→ **What you need to do**
Exactly as they appear below, repeat the lines from the one with "if l <=? 127 then [z2b l]" through the one with "[z2b (Z.shiftr l 21);", and no others.

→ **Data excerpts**
########################################
Definition read_rdb_str_len : reader RdbStrLen :=
  let* b := read_u8 in
  let high := Z.shiftr b 6 in
  if high =? 0 then rret (Normal (Z.land b 0x3f))
  else if high =? 1 then
    let* b2 := read_u8 in rret (Normal (Z.lor (Z.shiftl (Z.land b 0x3f) 8) b2))
  else if high =? 2 then
    if b =? 0x80 then let* l := read_slice 4 in rret (Normal (from_be_bytes l))
    else if b =? 0x81 then let* l := read_slice 8 in rret (Normal (from_be_bytes l))
    else rfail bad_payload
  else if high =? 3 then
    if b =? 0xc0 then let* n := read_u8 in rret (IntStr (wrap_i 8 n))
    else if b =? 0xc1 then let* l := read_slice 2 in rret (IntStr (wrap_i 16 (from_le_bytes l)))
    else if b =? 0xc2 then let* l := read_slice 4 in rret (IntStr (wrap_i 32 (from_le_bytes l)))
    else if b =? 0xc3 then rret Lzf
    else rfail bad_payload
  else rfail bad_payload.

(** ** Strings *)

Definition try_parse_ascii_int (data : list byte) : option Z :=
  match data with
  | [] => None
  | _ =>
      if 20 <? len data then None
      else match from_utf8 data with
           | None => None
           | Some s =>
               match parse_i64 s with
               | None => None
               | Some n => if bool_decide (print_Z n = data) then Some n else None
               end
           end
  end.

Definition write_plain (data : list byte) : list byte := write_rdb_length (len data) ++ data.

Definition write_rdb_string (data : list byte) : list byte :=
  match try_parse_ascii_int data with
  | Some n =>
      if in_i 8 n then z2b 0xc0 :: [z2b n]
      else if in_i 16 n then z2b 0xc1 :: to_le_bytes 2 n
      else if in_i 32 n then z2b 0xc2 :: to_le_bytes 4 n
      else write_plain data
  | None => write_plain data
  end.

(** ** LZF *)

(** [for i in 0..run_len { out.push(out[start + i]) }] *)
Fixpoint lzf_copy (run_len : nat) (start : Z) (i : Z) (out : list byte) : list byte :=
  match run_len with
  | O => out
  | S n => lzf_copy n start (i + 1) (out ++ [z2b (rd out (start + i))])
  end.

(** [while p < input.len()], on the rest of the input; every turn consumes. *)
Fixpoint lzf_loop (fuel : nat) (input : list byte) (out : list byte) : Result (list byte) :=
  match fuel with
  | O => Err bad_payload
  | S f =>
      match input with
      | [] => Ok out
      | c :: rest =>
          let ctrl := b2z c in
          if ctrl <? 32 then
            let n := ctrl + 1 in
            if len rest <? n then Err bad_payload
            else lzf_loop f (drop (Z.to_nat n) rest) (out ++ take (Z.to_nat n) rest)
          else
            let run_len := Z.shiftr ctrl 5 in
            let? (run_len, rest) :=
              if run_len =? 7 then
                match rest with
                | [] => Err bad_payload
                | x :: rest => Ok (run_len + b2z x, rest)
                end
              else Ok (run_len, rest) in
            let run_len := run_len + 2 in
            match rest with
            | [] => Err bad_payload
            | x :: rest =>
                let ref_off := Z.lor (Z.shiftl (Z.land ctrl 0x1f) 8) (b2z x) in
                if len out <? ref_off + 1 then Err bad_payload
                else
                  let start := len out - ref_off - 1 in
                  lzf_loop f rest (lzf_copy (Z.to_nat run_len) start 0 out)
            end
      end
  end.

Definition lzf_decompress (input : list byte) (uncompressed_len : Z) : Result (list byte) :=
  let? out := lzf_loop (S (length input)) input [] in
  if negb (len out =? uncompressed_len) then Err bad_payload else Ok out.

(** [Vec::with_capacity(uncompressed_len)] panics above [isize::MAX]. *)
Definition read_rdb_string : reader (list byte) :=
  let* l := read_rdb_str_len in
  match l with
  | Normal n => read_slice n
  | IntStr n => rret (print_Z n)
  | Lzf =>
      let* compressed_len := read_rdb_length in
      let* uncompressed_len := read_rdb_length in
      let* compressed := read_slice compressed_len in
      if i64_max <? uncompressed_len then rpanic
      else rlift (lzf_decompress compressed uncompressed_len)
  end.

(** ** Listpacks *)

Definition append_backlen (entry_len : Z) : list byte :=
  let l := entry_len in
  if l <=? 127 then [z2b l]
  else if l <? 16383 then [z2b (Z.shiftr l 7); z2b (Z.lor (Z.land l 0x7f) 0x80)]
  else if l <? 2097151 then
    [z2b (Z.shiftr l 14); z2b (Z.lor (Z.land (Z.shiftr l 7) 0x7f) 0x80); z2b (Z.lor (Z.land l 0x7f) 0x80)]
  else if l <? 268435455 then
    [z2b (Z.shiftr l 21); z2b (Z.lor (Z.land (Z.shiftr l 14) 0x7f) 0x80);
     z2b (Z.lor (Z.land (Z.shiftr l 7) 0x7f) 0x80); z2b (Z.lor (Z.land l 0x7f) 0x80)]
  else
    [z2b (Z.shiftr l 28); z2b (Z.lor (Z.land (Z.shiftr l 21) 0x7f) 0x80);
     z2b (Z.lor (Z.land (Z.shiftr l 14) 0x7f) 0x80);
     z2b (Z.lor (Z.land (Z.shiftr l 7) 0x7f) 0x80); z2b (Z.lor (Z.land l 0x7f) 0x80)].

Definition in_closed (lo hi n : Z) : bool := (lo <=? n) && (n <=? hi).

Definition listpack_append_string (data : list byte) : list byte :=
  match try_parse_ascii_int data with
  | Some n =>
      if in_closed 0 127 n then z2b n :: append_backlen 1
      else if in_closed (-4096) 4095 n then
        let nn := Z.land (wrap_u 16 n) 0x1fff in
        let b0 := Z.lor 0xc0 (Z.land (Z.shiftr nn 8 mod 256) 0x1f) in
        [z2b b0; z2b nn] ++ append_backlen 2
      else if in_closed (-32768) 32767 n then (z2b 0xf1 :: to_le_bytes 2 n) ++ append_backlen 3
      else if in_closed (-8388608) 8388607 n then
        let v := Z.land n 0xffffff in
        [z2b 0xf2; z2b (Z.land v 0xff); z2b (Z.land (Z.shiftr v 8) 0xff); z2b (Z.land (Z.shiftr v 16) 0xff)]
        ++ append_backlen 4
      else if in_i 32 n then (z2b 0xf3 :: to_le_bytes 4 n) ++ append_backlen 5
      else (z2b 0xf4 :: to_le_bytes 8 n) ++ append_backlen 9
  | None =>
      let l := len data in
      if l <=? 63 then z2b (Z.lor 0x80 l) :: data ++ append_backlen (1 + l)
      else if l <? 4096 then
        z2b (Z.lor 0xe0 (Z.land (Z.shiftr l 8 mod 256) 0x0f)) :: z2b l :: data ++ append_backlen (2 + l)
      else (z2b 0xf0 :: to_be_bytes 4 l) ++ data ++ append_backlen (5 + l)
  end.

(** [listpack_begin], the entries, [listpack_finish]: the blob, whose first four
    bytes are patched with its length. *)
Definition listpack_encode (num_elements : Z) (entries : list (list byte)) : list byte :=
  let num := if 65535 <? num_elements then 65535 else num_elements in
  let rest := to_le_bytes 2 num ++ flat_map listpack_append_string entries ++ [z2b 0xff] in
  to_le_bytes 4 (4 + len rest) ++ rest.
########################################
→ **Answer to this task**
  if l <=? 127 then [z2b l]
  else if l <? 16383 then [z2b (Z.shiftr l 7); z2b (Z.lor (Z.land l 0x7f) 0x80)]
  else if l <? 2097151 then
    [z2b (Z.shiftr l 14); z2b (Z.lor (Z.land (Z.shiftr l 7) 0x7f) 0x80); z2b (Z.lor (Z.land l 0x7f) 0x80)]
  else if l <? 268435455 then
    [z2b (Z.shiftr l 21); z2b (Z.lor (Z.land (Z.shiftr l 14) 0x7f) 0x80);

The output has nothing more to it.